▶ Records shown
Definition eipc_frame_decode (buf : option (list byte)) (buf_len : Z) (frame : option eipc_frame_t) :
    option (eipc_status_t * option eipc_frame_t) :=
  match buf, frame with
  | Some b, Some frame =>
      if buf_len <? EIPC_FRAME_FIXED_SIZE then Some (EIPC_ERR_PROTOCOL, Some frame)
      else
        let frame := zeroCFrame in
        magic ← load32 0 b;
        if negb (magic =? EIPC_MAGIC) then Some (EIPC_ERR_BAD_MAGIC, Some frame)
        else
          version ← load16 4 b;
          let frame := MkCFrame version (c_msg_type frame) (c_flags frame) (c_header frame)
                         (c_header_len frame) (c_payload frame) (c_payload_len frame) (c_mac frame) in
          if negb (version =? EIPC_PROTOCOL_VER) then Some (EIPC_ERR_BAD_VERSION, Some frame)
          else
            msg_type ← load 6 b; flags ← load 7 b;
            header_len ← load32 8 b; payload_len ← load32 12 b;
            let frame := MkCFrame version msg_type flags (c_header frame) header_len
                           (c_payload frame) payload_len (c_mac frame) in
            if EIPC_MAX_HEADER <? header_len then Some (EIPC_ERR_FRAME_TOO_LARGE, Some frame)
            else if EIPC_MAX_PAYLOAD <? payload_len then Some (EIPC_ERR_FRAME_TOO_LARGE, Some frame)
            else decodeBody frame b buf_len
  | _, _ => Some (EIPC_ERR_INVALID, frame)
  end.

(** The number of bytes written, and the buffer. *)
Definition eipc_frame_signable_bytes (frame : option eipc_frame_t) (buf : option (list byte))
    (buf_size : Z) : option (Z * option (list byte)) :=
  match frame, buf with
  | Some frame, Some b =>
      if lengthsExceed frame then Some (0, buf)
      else
        let total := u32 (u32 (EIPC_FRAME_FIXED_SIZE + c_header_len frame) + c_payload_len frame) in
        if buf_size <? total then Some (0, buf)
        else
          c ← pushPreamble frame (MkCursor b 0);
          c ← pushCopy (c_header frame) (Z.to_nat (c_header_len frame)) c;
          c ← pushCopy (c_payload frame) (Z.to_nat (c_payload_len frame)) c;
          Some (Z.of_nat (cu_pos c), Some (cu_buf c))
  | _, _ => Some (0, buf)
  end.

(** ** The frames the two sides exchange *)

(** The well-typed C frames, and the protocol frame such a frame stands for. *)
Definition cframe_ok (c : eipc_frame_t) : Prop :=
  in_u16 (c_version c) /\ in_u32 (c_header_len c) /\ in_u32 (c_payload_len c) /\
  zlen (c_header c) = EIPC_MAX_HEADER /\ zlen (c_payload c) = EIPC_MAX_PAYLOAD /\
  zlen (c_mac c) = EIPC_MAC_SIZE.

Definition goFrame (c : eipc_frame_t) : Frame :=
  MkFrame (c_version c) (c_msg_type c) (c_flags c)
    (take (Z.to_nat (c_header_len c)) (c_header c)) (take (Z.to_nat (c_payload_len c)) (c_payload c))
    (if hasFlag (c_flags c) FlagHMAC then c_mac c else []).

(** A protocol frame as the C decoder leaves it in a zeroed struct. *)
Definition pad (n : Z) (l : list byte) : list byte := l ++ zeros (n - zlen l).

Definition cFrame (f : Frame) : eipc_frame_t :=
  MkCFrame (Version f) (MsgType f) (Flags f) (pad EIPC_MAX_HEADER (Header f)) (zlen (Header f))
    (pad EIPC_MAX_PAYLOAD (Payload f)) (zlen (Payload f)) (pad EIPC_MAC_SIZE (MAC f)).

(** The frames that fit a C struct. *)
Definition c_sized (f : Frame) : Prop :=
  zlen (Header f) <= EIPC_MAX_HEADER /\ zlen (Payload f) <= EIPC_MAX_PAYLOAD.

#[global] Instance c_sized_dec f : Decision (c_sized f).
Proof. unfold c_sized. apply _. Defined.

▶ Task
Return, unchanged, the run of lines above that opens with the line containing "(c_header_len frame) (c_payload" and closes with the line containing "(c_payload frame) payload_len". Include both.

▶ Solution for this task
                         (c_header_len frame) (c_payload frame) (c_payload_len frame) (c_mac frame) in
          if negb (version =? EIPC_PROTOCOL_VER) then Some (EIPC_ERR_BAD_VERSION, Some frame)
          else
            msg_type ← load 6 b; flags ← load 7 b;
            header_len ← load32 8 b; payload_len ← load32 12 b;
            let frame := MkCFrame version msg_type flags (c_header frame) header_len
                           (c_payload frame) payload_len (c_mac frame) in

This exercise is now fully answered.